A binary search is O(log2 N). Does this mean that the depth of the activation records stack would be log2 N? In other words, how many recursive function calls are made?
Yes, the recursion depth is O(log N). You need to keep making calls until you reach your base case, which is individual elements. However, the exact quantity of calls is dependent on the algorithm: some stop at the atom level, some one call deeper when the passed list is 0. It depends on the list length, but the exact count depends on the implementation.
Related
The time complexity of a recursive algorithm is said to be
Given a recursion algorithm, its time complexity O(T) is typically
the product of the number of recursion invocations (denoted as R)
and the time complexity of calculation (denoted as O(s))
that incurs along with each recursion
O(T) = R * O(s)
Looking at a recursive function:
void algo(n){
if (n == 0) return; // base case just to not have stack overflow
for(i = 0; i < n; i++);// to do O(n) work
algo(n/2);
}
According to the definition above I may say that, the time complexity is, R is logn times and O(s) is n. So the result should be n logn where as with mathmetical induction it is proved that the result in o(n).
Please do not prove the induction method. I am asking why the given definition does not work with my approach.
Great question! This hits at two different ways of accounting for the amount of work that's done in a recursive call chain.

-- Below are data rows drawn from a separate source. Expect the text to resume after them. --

(** The slot that the next write reuses holds the element about to leave. *)
Lemma ring_oldest {A B} `{Dflt B} n (f : A -> B) l arr :
  0 < n -> ring n f l arr -> n <= zlen l ->
  exists x, lastn n l = x :: lastn (n - 1) l /\ zget arr (zlen l mod n) = f x.
Proof.
  intros Hn [Hlen Hr] Hle. unfold lastn, zlen in *.
  destruct (lookup_lt_is_Some_2 l (length l - Z.to_nat n)) as [x Hx]; [lia|]. exists x. split.
  - rewrite (drop_S _ _ _ Hx). do 2 f_equal. lia.
  - rewrite <- (Hr _ _ Hx) by lia. f_equal.
    replace (Z.of_nat (length l - Z.to_nat n)) with (Z.of_nat (length l) + (-1) * n) by lia.
    by rewrite Z_mod_plus_full.
Qed.

Lemma lastn_snoc {A} n (l : list A) x :
  0 < n -> lastn n (l ++ [x]) = lastn (n - 1) l ++ [x].
Proof.
  intros Hn. unfold lastn. rewrite length_app. simpl.
  rewrite drop_app_le by lia. do 2 f_equal. lia.
Qed.

Lemma lastn_all {A} n (l : list A) : zlen l <= n -> lastn n l = l.
Proof. intros Hn. unfold lastn, zlen in *. by replace (length l - Z.to_nat n)%nat with 0%nat by lia. Qed.

Lemma zlen_lastn {A} n (l : list A) : 0 <= n -> zlen (lastn n l) = Z.min n (zlen l).
Proof. intros Hn. unfold lastn, zlen. rewrite length_drop. lia. Qed.

(** A deque that drops its front when it grows beyond [n]. *)
Lemma lastn_push {A} n (l : list A) x :
  0 < n ->
  lastn n (l ++ [x]) =
    if n <? zlen (lastn n l ++ [x]) then tail (lastn n l ++ [x]) else lastn n l ++ [x].
Proof.
  intros Hn. rewrite zlen_app, zlen_lastn by lia. change (zlen [x]) with 1.
  pose proof (zlen_nonneg l). destruct (Z.ltb_spec n (Z.min n (zlen l) + 1)) as [Hlt|Hge].
  - rewrite lastn_snoc by done. assert (E : lastn (n - 1) l = tail (lastn n l)).
    { unfold lastn, zlen in *.
      transitivity (drop 1 (drop (length l - Z.to_nat n) l)); [rewrite drop_drop; f_equal; lia|].
      by destruct (drop (length l - Z.to_nat n) l). }
    rewrite E. assert (Hl : zlen (lastn n l) = Z.min n (zlen l)) by (apply zlen_lastn; lia).
    destruct (lastn n l); [unfold zlen in Hl; simpl in Hl; unfold zlen in *; lia | done].
  - rewrite !lastn_all; [done | lia | rewrite zlen_app; change (zlen [x]) with 1; lia].
Qed.

(** The filled part of a ring is determined by what was written to it. *)
Lemma ring_determined {A B} `{Dflt B} n (f : A -> B) l arr arr' j :
  0 < n -> ring n f l arr -> ring n f l arr' -> 0 <= j < Z.min n (zlen l) -> zget arr j = zget arr' j.
Proof.
  intros Hn [_ Hr] [_ Hr'] Hj. set (i := j + n * ((zlen l - 1 - j) / n)).
  assert (Hi : zlen l - n <= i < zlen l /\ 0 <= i).
  { pose proof (Z.mod_pos_bound (zlen l - 1 - j) n Hn).
    pose proof (Z.div_mod (zlen l - 1 - j) n ltac:(lia)).
    assert (0 <= (zlen l - 1 - j) / n) by (apply Z.div_pos; lia). unfold i. nia. }
  destruct (lookup_lt_is_Some_2 l (Z.to_nat i)) as [x Hx]; [unfold zlen in Hi; lia|].
  assert (Ej : Z.of_nat (Z.to_nat i) mod n = j).
  { rewrite Z2Nat.id by lia. unfold i. rewrite Z.mul_comm, Z_mod_plus_full. apply Z.mod_small. lia. }
  rewrite <- Ej at 1 2. rewrite (Hr _ x), (Hr' _ x); done || lia.
Qed.

Lemma zget_ext {A} `{Dflt A} (l k : list A) :
  zlen l = zlen k -> (forall j, 0 <= j < zlen l -> zget l j = zget k j) -> l = k.
Proof.
  intros Hlen Hj. apply list_eq. intros i. destruct (decide (i < length l)%nat) as [Hi|Hi].
  - specialize (Hj (Z.of_nat i)). unfold zlen in *.
    pose proof (zget_Some l (Z.of_nat i)) as El. pose proof (zget_Some k (Z.of_nat i)) as Ek.
    unfold zlen in *. rewrite Nat2Z.id in *. rewrite El, Ek by lia. f_equal. apply Hj. lia.
  - rewrite !lookup_ge_None_2; unfold zlen in *; [done | lia | lia].
Qed.

Lemma zget_take {A} `{Dflt A} (l : list A) n j : 0 <= j < Z.of_nat n -> zget (take n l) j = zget l j.
Proof. intros Hj. unfold zget. rewrite !bool_decide_true by lia. rewrite lookup_take_lt by lia. done. Qed.
Lemma rnd_pos_err a d :
  0 < a -> 0 < d -> (Qabs (rnd_pos a d - inject_Z a / inject_Z d) <= inject_Z a / inject_Z d * ulp)%Q.
Proof.
  intros Ha Hd. unfold rnd_pos. set (s := shift_of a d).
  set (num := scale_num a s). set (den := scale_den d s). set (m := nearest_even num den).
  assert (Hden : 0 < den) by (by apply scale_den_pos).
  assert (Herr : 2 * Z.abs (m * den - num) <= den) by (by apply nearest_even_err).
  assert (Hnorm : 2 ^ 52 * den <= num) by (by apply shift_normal).
  rewrite <-(scale_back a d s Hd), unscale_mul. fold num den. pose proof (unscale_pos s) as Hu.
  set (u := unscale 1 s) in *. set (x := (inject_Z num / inject_Z den)%Q).
  assert (Hx : (x * inject_Z den == inject_Z num)%Q).
  { unfold x. field. unfold Qeq, inject_Z. simpl. lia. }
  assert (Hd' : (0 < inject_Z den)%Q) by (unfold Qlt, inject_Z; simpl; lia).
  assert (Hbig : (4503599627370496 * inject_Z den <= inject_Z num)%Q).
  { change 4503599627370496%Q with (inject_Z (2 ^ 52)). rewrite <-inject_Z_mult, <-Zle_Qle. done. }
  assert (H1 : (2 * (inject_Z m * inject_Z den - inject_Z num) <= inject_Z den)%Q).
  { change 2%Q with (inject_Z 2). unfold Qminus.
    rewrite <-inject_Z_mult, <-inject_Z_opp, <-inject_Z_plus, <-inject_Z_mult, <-Zle_Qle. lia. }
  assert (H2 : (- inject_Z den <= 2 * (inject_Z m * inject_Z den - inject_Z num))%Q).
  { change 2%Q with (inject_Z 2). unfold Qminus.
    rewrite <-inject_Z_mult, <-!inject_Z_opp, <-inject_Z_plus, <-inject_Z_mult, <-Zle_Qle. lia. }
  assert (Hm : (Qabs (inject_Z m - x) <= x * ulp)%Q).
  { unfold ulp. apply Qabs_Qle_condition. split; nra. }
  assert (E : (inject_Z m * u - x * u == (inject_Z m - x) * u)%Q) by ring.
  rewrite E, Qabs_Qmult, (Qabs_pos u) by lra. nra.
Qed.

Lemma inject_frac n d : (inject_Z n / inject_Z (Zpos d) == n # d)%Q.
Proof. unfold Qdiv, Qinv, Qmult, inject_Z, Qeq. simpl. lia. Qed.

(** The error of a rounding is at most half a unit of the last of 53 bits. *)
Lemma rnd_err q : (Qabs (rnd q - q) <= Qabs q * ulp)%Q.
Proof.
  destruct q as [n d]. unfold rnd. simpl Qnum. simpl Qden. destruct (Z.eqb_spec n 0) as [->|Hn].
  { unfold Qle. simpl. lia. }
  destruct (Z.ltb_spec 0 n) as [Hp|Hp].
  - pose proof (rnd_pos_err n (Zpos d) Hp ltac:(lia)) as H. rewrite inject_frac in H.
    rewrite (Qabs_pos (n # d)); [done|]. unfold Qle. simpl. lia.
  - pose proof (rnd_pos_err (- n) (Zpos d) ltac:(lia) ltac:(lia)) as H. rewrite inject_frac in H.
    assert (E : (- n # d == - (n # d))%Q) by reflexivity. rewrite E in H.
    rewrite (Qabs_neg (n # d)) by (unfold Qle; simpl; lia).
    assert (E' : (- rnd_pos (- n) (Zpos d) - (n # d) == - (rnd_pos (- n) (Zpos d) - - (n # d)))%Q) by ring.
    by rewrite E', Qabs_opp.
Qed.

Lemma rnd_bounds q b : (Qabs q <= b -> q - b * ulp <= rnd q <= q + b * ulp)%Q.
Proof.
  intros Hb. pose proof (rnd_err q) as H. apply Qabs_Qle_condition in H. unfold ulp in *. split; lra.
Qed.

Lemma trunc_between q v : 0 <= v -> (inject_Z v <= q)%Q -> (q < inject_Z (v + 1))%Q -> trunc q = v.
Proof.
  destruct q as [n d]. unfold trunc, Qle, Qlt, inject_Z. simpl Qnum. simpl Qden. intros H0 H1 H2.
  rewrite Z.quot_div_nonneg by lia. symmetry. apply (Z.div_unique n (Zpos d) v (n - v * Zpos d)); lia.
Qed.

Lemma trunc_opp q : trunc (- q) = - trunc q.
Proof. destruct q as [n d]. unfold trunc. simpl. by rewrite Z.quot_opp_l. Qed.

Definition kExactRange : Z := 2 ^ 47.

Lemma range_q v : Z.abs v <= kExactRange -> (Qabs (inject_Z v) <= 140737488355328)%Q.
Proof. intros H. unfold kExactRange in H. unfold Qabs, inject_Z, Qle. simpl. lia. Qed.

(** A double that is close to the scaled value is read as the value. *)
Lemma from_double_near scale val v :
  0 < scale -> Z.abs v <= kExactRange ->
  (Qabs (val * inject_Z scale - inject_Z v) <= 1 # 4)%Q -> from_double scale val = v.
Proof.
  intros Hs Hv Hn. apply Qabs_Qle_condition in Hn. pose proof (range_q v Hv) as Hr.
  apply Qabs_Qle_condition in Hr. unfold from_double.
  set (y := (val * inject_Z scale)%Q) in *.
  assert (Hscale : (0 < inject_Z scale)%Q) by (unfold Qlt, inject_Z; simpl; lia).
  assert (H1 : (y - (1 # 16) <= rnd y <= y + (1 # 16))%Q).
  { destruct (rnd_bounds y 281474976710657) as [Ha Hb]; [apply Qabs_Qle_condition; lra|].
    unfold ulp in *. split; lra. }
  assert (H2 : forall o, (Qabs o <= 1 # 2 -> rnd y + o - (1 # 16) <= rnd (rnd y + o) <= rnd y + o + (1 # 16))%Q).
  { intros o Ho. apply Qabs_Qle_condition in Ho.
    destruct (rnd_bounds (rnd y + o) 281474976710659) as [Ha Hb]; [apply Qabs_Qle_condition; lra|].
    unfold ulp in *. split; lra. }
  destruct (Qle_bool 0 val) eqn:E; cbv zeta iota.
  - apply Qle_bool_iff in E. assert (0 <= y)%Q by (unfold y; nra).
    assert (0 <= v). { apply Z.nlt_ge. intros Hlt. assert (inject_Z v <= -1)%Q by (unfold Qle, inject_Z; simpl; lia). lra. }
    destruct (H2 (1 # 2)%Q ltac:(by vm_compute)) as [Ha Hb].
    apply trunc_between; [done | lra|]. rewrite inject_Z_plus. change (inject_Z 1) with 1%Q. lra.
  - assert (Hneg : (val < 0)%Q). { apply Qnot_le_lt. intros Hc. apply Qle_bool_iff in Hc. congruence. }
    assert (y <= 0)%Q by (unfold y; nra).
    assert (v <= 0). { apply Z.nlt_ge. intros Hlt. assert (1 <= inject_Z v)%Q by (unfold Qle, inject_Z; simpl; lia). lra. }
    destruct (H2 (-1 # 2)%Q ltac:(by vm_compute)) as [Ha Hb].
    set (x := rnd (rnd y + (-1 # 2))) in *.
    assert (trunc (- x) = - v).
    { apply trunc_between; [lia | rewrite inject_Z_opp; lra|]. rewrite inject_Z_plus, inject_Z_opp. change (inject_Z 1) with 1%Q. lra. }
    rewrite trunc_opp in H3. lia.
Qed.

Lemma scale_cancel q scale : 0 < scale -> (q / inject_Z scale * inject_Z scale == q)%Q.
Proof. intros Hs. field. unfold Qeq, inject_Z. simpl. lia. Qed.

(** The exact quotient, rounded once: what the text of a decimal denotes. *)
Lemma from_double_decimal scale v :
  0 < scale -> Z.abs v <= kExactRange -> from_double scale (rnd (inject_Z v / inject_Z scale)) = v.
Proof.
  intros Hs Hv. apply from_double_near; [done..|].
  set (q := (inject_Z v / inject_Z scale)%Q). pose proof (rnd_err q) as He.
  pose proof (scale_cancel (inject_Z v) scale Hs) as Hc. fold q in Hc.
  assert (Hscale : (0 < inject_Z scale)%Q) by (unfold Qlt, inject_Z; simpl; lia).
  assert (E : (rnd q * inject_Z scale - inject_Z v == (rnd q - q) * inject_Z scale)%Q) by (rewrite <-Hc; ring).
  rewrite E, Qabs_Qmult, (Qabs_pos (inject_Z scale)) by lra.
  assert (Hq : (Qabs q * inject_Z scale == Qabs (inject_Z v))%Q).
  { rewrite <-(Qabs_pos (inject_Z scale)) at 1 by lra. rewrite <-Qabs_Qmult. by rewrite Hc. }
  pose proof (range_q v Hv). unfold ulp in He. nra.
Qed.

(** A double that stands for a fixed-point value, with the error it may have
    to be read back exactly. *)
Definition stands_for (scale : Z) (val : Q) (v : Z) : Prop :=
  (Qabs (val * inject_Z scale - inject_Z v) <= 1 # 16)%Q.

Lemma to_double_near scale v :
  0 < scale -> Z.abs v <= kExactRange -> stands_for scale (to_double scale v) v.
Proof.
  intros Hs Hv. unfold stands_for, to_double.
  set (r := rnd (inject_Z v)). set (q := (r / inject_Z scale)%Q).
  pose proof (range_q v Hv) as Hr. pose proof (rnd_err (inject_Z v)) as H1. fold r in H1.
  pose proof (rnd_err q) as H2. pose proof (scale_cancel r scale Hs) as Hc. fold q in Hc.
  assert (Hscale : (0 < inject_Z scale)%Q) by (unfold Qlt, inject_Z; simpl; lia).
  assert (Hq : (Qabs q * inject_Z scale == Qabs r)%Q).
  { rewrite <-(Qabs_pos (inject_Z scale)) at 1 by lra. rewrite <-Qabs_Qmult. by rewrite Hc. }
  assert (E : (rnd q * inject_Z scale - inject_Z v == (rnd q - q) * inject_Z scale + (r - inject_Z v))%Q)
    by (rewrite <-Hc; ring).
  rewrite E. eapply Qle_trans; [apply Qabs_triangle|]. rewrite Qabs_Qmult, (Qabs_pos (inject_Z scale)) by lra.
  assert (Hr' : (Qabs r <= Qabs (inject_Z v) + Qabs (r - inject_Z v))%Q).
  { eapply Qle_trans; [|apply Qabs_triangle]. apply Qle_lteq. right. f_equiv. ring. }
  unfold ulp in *. nra.
Qed.

Lemma from_double_stands scale val v :
  0 < scale -> Z.abs v <= kExactRange -> stands_for scale val v -> from_double scale val = v.
Proof.
  intros Hs Hv Hn. apply from_double_near; [done..|]. unfold stands_for in Hn. lra.
Qed.

Lemma zero_stands scale : stands_for scale 0 0.
Proof. unfold stands_for. apply Qabs_Qle_condition. change (inject_Z 0) with 0%Q. split; lra. Qed.

(** What is left of a quantity, through doubles. *)
Lemma max0_sub_exact scale dq dz q z :
  0 < scale -> 0 <= q <= kExactRange -> 0 <= z <= kExactRange ->
  stands_for scale dq q -> stands_for scale dz z ->
  from_double scale (max0_sub dq dz) = Z.max 0 (q - z).
Proof.
  intros Hs Hq Hz Nq Nz. unfold stands_for in *. apply Qabs_Qle_condition in Nq, Nz.
  assert (Hscale : (0 < inject_Z scale)%Q) by (unfold Qlt, inject_Z; simpl; lia).
  assert (Ed : (inject_Z (q - z) == inject_Z q - inject_Z z)%Q)
    by (unfold Z.sub, Qminus; by rewrite inject_Z_plus, inject_Z_opp).
  pose proof (range_q (q - z) ltac:(lia)) as Hr. apply Qabs_Qle_condition in Hr.
  pose proof (rnd_err (dq - dz)) as He. set (x := (dq - dz)%Q) in *. set (d := rnd x) in *.
  assert (Hx : (Qabs (x * inject_Z scale - inject_Z (q - z)) <= 1 # 8)%Q).
  { apply Qabs_Qle_condition. unfold x. split; nra. }
  assert (Hxs : (Qabs x * inject_Z scale <= 140737488355329)%Q).
  { rewrite <-(Qabs_pos (inject_Z scale)) at 1 by lra. rewrite <-Qabs_Qmult.
    apply Qabs_Qle_condition. apply Qabs_Qle_condition in Hx. split; lra. }
  assert (Hd : (Qabs (d * inject_Z scale - inject_Z (q - z)) <= 1 # 4)%Q).
  { assert (E : (d * inject_Z scale - inject_Z (q - z) ==
      (d - x) * inject_Z scale + (x * inject_Z scale - inject_Z (q - z)))%Q) by ring.
    rewrite E. eapply Qle_trans; [apply Qabs_triangle|].
    rewrite Qabs_Qmult, (Qabs_pos (inject_Z scale)) by lra. unfold ulp in He. nra. }
  unfold max0_sub. fold x d. destruct (Qle_bool d 0) eqn:E.
  - apply Qle_bool_iff in E. apply Qabs_Qle_condition in Hd.
    assert (q - z <= 0). { apply Z.nlt_ge. intros Hlt.
      assert (1 <= inject_Z (q - z))%Q by (unfold Qle, inject_Z; simpl; lia). nra. }
    rewrite Z.max_l by lia. apply from_double_stands; [done | done | apply zero_stands].
  - assert (Hpos : (0 < d)%Q). { apply Qnot_le_lt. intros Hc. apply Qle_bool_iff in Hc. congruence. }
    assert (0 <= q - z). { apply Z.nlt_ge. intros Hlt. apply Qabs_Qle_condition in Hd.
      assert (inject_Z (q - z) <= -1)%Q by (unfold Qle, inject_Z; simpl; lia). nra. }
    rewrite Z.max_r by lia. apply from_double_near; [done | lia | done].
Qed.
Lemma pos_ctz_spec p :
  Z.testbit (Zpos p) (pos_ctz p) = true /\
  forall j, Z.testbit (Zpos p) j = true -> j = pos_ctz p \/ pos_ctz p < j.
Proof.
  induction p as [p _|p [IH1 IH2]|]; simpl.
  - split; [done|]. intros j Hj.
    destruct (Z.ltb_spec j 0); [by rewrite Z.testbit_neg_r in Hj | lia].
  - pose proof (pos_ctz_nonneg p).
    replace (Zpos p~0) with (2 * Zpos p) by lia. split.
    + replace (1 + pos_ctz p) with (Z.succ (pos_ctz p)) by lia.
      by rewrite Z.testbit_even_succ.
    + intros j Hj. destruct (Z.ltb_spec j 0); [by rewrite Z.testbit_neg_r in Hj|].
      destruct (decide (j = 0)) as [->|].
      { by rewrite Z.testbit_even_0 in Hj. }
      replace j with (Z.succ (j - 1)) in Hj by lia.
      rewrite Z.testbit_even_succ in Hj by lia. apply IH2 in Hj. lia.
  - split; [done|]. intros j Hj.
    destruct (Z.ltb_spec j 0); [by rewrite Z.testbit_neg_r in Hj | lia].
Qed.

Lemma testbit_ones_low b j :
  0 <= b -> 0 <= j -> Z.testbit (Z.shiftl 1 b - 1) j = (j <? b).
Proof.
  intros Hb Hj. rewrite Z.shiftl_1_l.
  replace (2 ^ b - 1) with (Z.ones b) by (rewrite Z.ones_equiv; lia).
  destruct (Z.ltb_spec j b); [by apply Z.ones_spec_low | by apply Z.ones_spec_high].
Qed.
(* ===== verification/Types.v ===== *)
(** * Shared data (src/hft/common/types.h, fixed_point_config.hpp,
      src/hft/core/market_data.h, src/hft/core/order_entry.h)

    The enumerations and structs that the components exchange, with the
    conversions the code defines on them.  A price or a quantity
    ([FixedPoint<int64_t, Scale>]) is its raw value; the default-constructed
    value is [kInvalidValue]. *)

From S2P Require Import Prelude.

(** ** FixedPointConfig *)

Record FixedPointConfig := {
  kPriceScale : Z;
  kQtyScale : Z;
  kPriceScaleActual : Z;
  kQtyScaleActual : Z;
}.

Definition XRPUSDCConfig := {|
  kPriceScale := 1000000; kQtyScale := 1000;
  kPriceScaleActual := 10000; kQtyScaleActual := 10 |}.
Definition BTCUSDCConfig := {|
  kPriceScale := 10; kQtyScale := 1000;
  kPriceScaleActual := 10; kQtyScaleActual := 1000 |}.
Definition BTCUSDTConfig := {|
  kPriceScale := 100; kQtyScale := 100000;
  kPriceScaleActual := 100; kQtyScaleActual := 100000 |}.

Definition kZScoreScale : Z := 10000.
Definition kSignalScale : Z := 10000.
Definition kBpsScale : Z := 10000.
Definition kObiScale : Z := 10000.
Definition kEmaScale : Z := 10000.

Definition kInvalidValue : Z := int64_max.
Definition is_valid (raw : Z) : bool := negb (raw =? kInvalidValue).

Definition kOrderIdInvalid : Z := uint64_max.

(** ** Enumerations *)

Inductive Side := kBuy | kSell | kTrade | kInvalid.
Inductive PositionSide := kLong | kShort | kPosInvalid.
Inductive MarketUpdateType :=
  MUInvalid | MUClear | MUAdd | MUModify | MUCancel | MUTrade | MUBookTicker.
Inductive MarketDataType := MDTrade | MDMarket | MDBookTicker | MDNone.
Inductive OrdStatus :=
  OSInvalid | OSNew | OSPartiallyFilled | OSFilled | OSCanceled
| OSPendingCancel | OSRejected | OSPendingNew | OSExpired.
Inductive ExecType :=
  ETNew | ETCanceled | ETReplaced | ETRejected | ETSuspended | ETTrade | ETExpired.
Inductive ReqeustType :=
  RQInvalid | RQNewSingleOrderData | RQOrderCancelRequest
| RQOrderCancelRequestAndNewOrderSingle | RQOrderModify | RQOrderMassCancelRequest.
Inductive OrderType := OTInvalid | OTMarket | OTLimit | OTStopLoss | OTStopLimit.
Inductive TimeInForce := TIFInvalid | TIFGoodTillCancel | TIFImmediateOrCancel | TIFFillOrKill.
Inductive OrderSide := OSideNone | OSideBuy | OSideSell.

#[global] Instance Side_eq_dec : EqDecision Side.
Proof. solve_decision. Defined.
#[global] Instance PositionSide_eq_dec : EqDecision PositionSide.
Proof. solve_decision. Defined.
#[global] Instance MarketUpdateType_eq_dec : EqDecision MarketUpdateType.
Proof. solve_decision. Defined.
#[global] Instance MarketDataType_eq_dec : EqDecision MarketDataType.
Proof. solve_decision. Defined.
#[global] Instance OrdStatus_eq_dec : EqDecision OrdStatus.
Proof. solve_decision. Defined.
#[global] Instance ExecType_eq_dec : EqDecision ExecType.
Proof. solve_decision. Defined.
#[global] Instance ReqeustType_eq_dec : EqDecision ReqeustType.
Proof. solve_decision. Defined.

(** ** Conversions *)

Definition charToSide (character : Z) : Side :=
  if character =? 48 then kBuy
  else if character =? 49 then kSell
  else if character =? 50 then kTrade
  else kInvalid.

Definition side_toString (side : Side) : string :=
  match side with
  | kBuy => "BUY" | kSell => "SELL" | kTrade => "TRADE" | kInvalid => "INVALID"
  end.

Definition toSide (str : string) : Side :=
  if String.eqb str "BUY" then kBuy
  else if String.eqb str "SELL" then kSell
  else if String.eqb str "TRADE" then kTrade
  else kInvalid.

Definition sideToIndex (side : Side) : Z :=
  match side with kBuy => 0 | kSell => 1 | kTrade => 2 | kInvalid => 3 end.

Definition oppIndex (idx : Z) : Z := Z.lxor idx 1.

Definition sideToValue (side : Side) : Z :=
  match side with kBuy => 1 | _ => -1 end.

Definition positionSide_toString (side : PositionSide) : string :=
  match side with
  | kLong => "LONG" | kShort => "SHORT" | kPosInvalid => "INVALID"
  end.

Definition toPositionSide (str : string) : PositionSide :=
  if String.eqb str "LONG" then kLong
  else if String.eqb str "SHORT" then kShort
  else kPosInvalid.

Definition positionSideToIndex (side : PositionSide) : Z :=
  match side with kLong => 0 | kShort => 1 | kPosInvalid => 2 end.

Definition charToMarketUpdateType (character : Z) : MarketUpdateType :=
  if character =? 48 then MUAdd
  else if character =? 49 then MUModify
  else if character =? 50 then MUCancel
  else MUInvalid.

Definition ordStatus_toString (status : OrdStatus) : string :=
  match status with
  | OSInvalid => "INVALID"
  | OSNew => "NEW"
  | OSPartiallyFilled => "PARIALLY_FILLED"
  | OSFilled => "FILLED"
  | OSCanceled => "CANCELED"
  | OSPendingCancel => "PENDING_CANCEL"
  | OSRejected => "REJECTED"
  | OSPendingNew => "PENDING_NEW"
  | OSExpired => "EXPIRED"
  end.

Definition toOrderStatus (status : string) : OrdStatus :=
  if String.eqb status "NEW" then OSNew
  else if String.eqb status "PARTIALLY_FILLED" then OSPartiallyFilled
  else if String.eqb status "FILLED" then OSFilled
  else if String.eqb status "CANCELED" then OSCanceled
  else if String.eqb status "PENDING_CANCELED" then OSPendingCancel
  else if String.eqb status "REJECTED" then OSRejected
  else if String.eqb status "PENDING_NEW" then OSPendingNew
  else if String.eqb status "EXPIRED" then OSExpired
  else OSInvalid.

Definition toType (type : string) : ExecType :=
  if String.eqb type "NEW" then ETNew
  else if String.eqb type "TRADE" then ETTrade
  else if String.eqb type "CANCELED" then ETCanceled
  else if String.eqb type "REJECTED" then ETRejected
  else ETNew.

Definition from_common_side (side : Side) : OrderSide :=
  match side with kBuy => OSideBuy | kSell => OSideSell | _ => OSideNone end.

Definition to_common_side (side : OrderSide) : Side :=
  match side with OSideBuy => kBuy | OSideSell => kSell | OSideNone => kInvalid end.

(** ** Structs *)

Record MarketData := mkMarketData {
  md_type : MarketUpdateType;
  md_order_id : Z;
  md_ticker_id : string;
  md_side : Side;
  md_price : Z;
  md_qty : Z;
}.

(** The best bid and offer; [BBO{}] holds invalid prices and quantities. *)
Record BBO := mkBBO {
  bid_price : Z;
  ask_price : Z;
  bid_qty : Z;
  ask_qty : Z;
}.
Definition BBO_default : BBO :=
  mkBBO kInvalidValue kInvalidValue kInvalidValue kInvalidValue.

Record RiskCfg := mkRiskCfg {
  max_order_size_ : Z;
  max_position_ : Z;
  min_position_ : Z;
  max_loss_ : Z;
}.

(** The fields of [ExecutionReport] that the trading components read. *)
Record ExecutionReport := mkReport {
  cl_order_id : Z;
  symbol : string;
  exec_type : ExecType;
  ord_status : OrdStatus;
  leaves_qty : Z;
  last_qty : Z;
  er_price : Z;
  er_side : Side;
  er_position_side : option PositionSide;
}.

Record RequestCommon := mkRequest {
  req_type : ReqeustType;
  rq_cl_cancel_order_id : Z;
  rq_cl_order_id : Z;
  rq_orig_cl_order_id : Z;
  rq_symbol : string;
  rq_side : Side;
  rq_order_qty : Z;
  rq_ord_type : OrderType;
  rq_price : Z;
  rq_time_in_force : TimeInForce;
  rq_position_side : option PositionSide;
}.

(** ** Round trips *)

Lemma toSide_toString side : toSide (side_toString side) = side.
Proof. by destruct side. Qed.

Lemma toPositionSide_toString side : toPositionSide (positionSide_toString side) = side.
Proof. by destruct side. Qed.

(** Printing an order status and parsing it back gives the status again,
    except for the two statuses whose printed and parsed spellings differ
    ([PARIALLY_FILLED], [PENDING_CANCEL]); those come back as invalid. *)
Theorem ordStatus_roundtrip status :
  toOrderStatus (ordStatus_toString status) =
  match status with
  | OSPartiallyFilled | OSPendingCancel => OSInvalid
  | s => s
  end.
Proof. by destruct status. Qed.

Lemma to_from_common_side side :
  side = kBuy \/ side = kSell -> to_common_side (from_common_side side) = side.
Proof. by intros [-> | ->]. Qed.

Lemma sideToValue_abs side : Z.abs (sideToValue side) = 1.
Proof. by destruct side. Qed.

Lemma oppIndex_side side :
  side = kBuy \/ side = kSell ->
  oppIndex (sideToIndex side) = 1 - sideToIndex side.
Proof. by intros [-> | ->]. Qed.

The original strategy that you described for computing the amount of work done in a recursive call - multiply the work done per call by the number of calls - has an implicit assumption buried within it. Namely, this assumes that every recursive call does the same amount of work. If that is indeed the case, then you can determine the total work done as the product of the number of calls and the work per call.
However, this strategy doesn't usually work if the amount of work done per call varies as a function of the arguments to the call. After all, we can't talk about multiplying "the" amount of work done by a call by the number of calls if there isn't a single value representing how much work is done!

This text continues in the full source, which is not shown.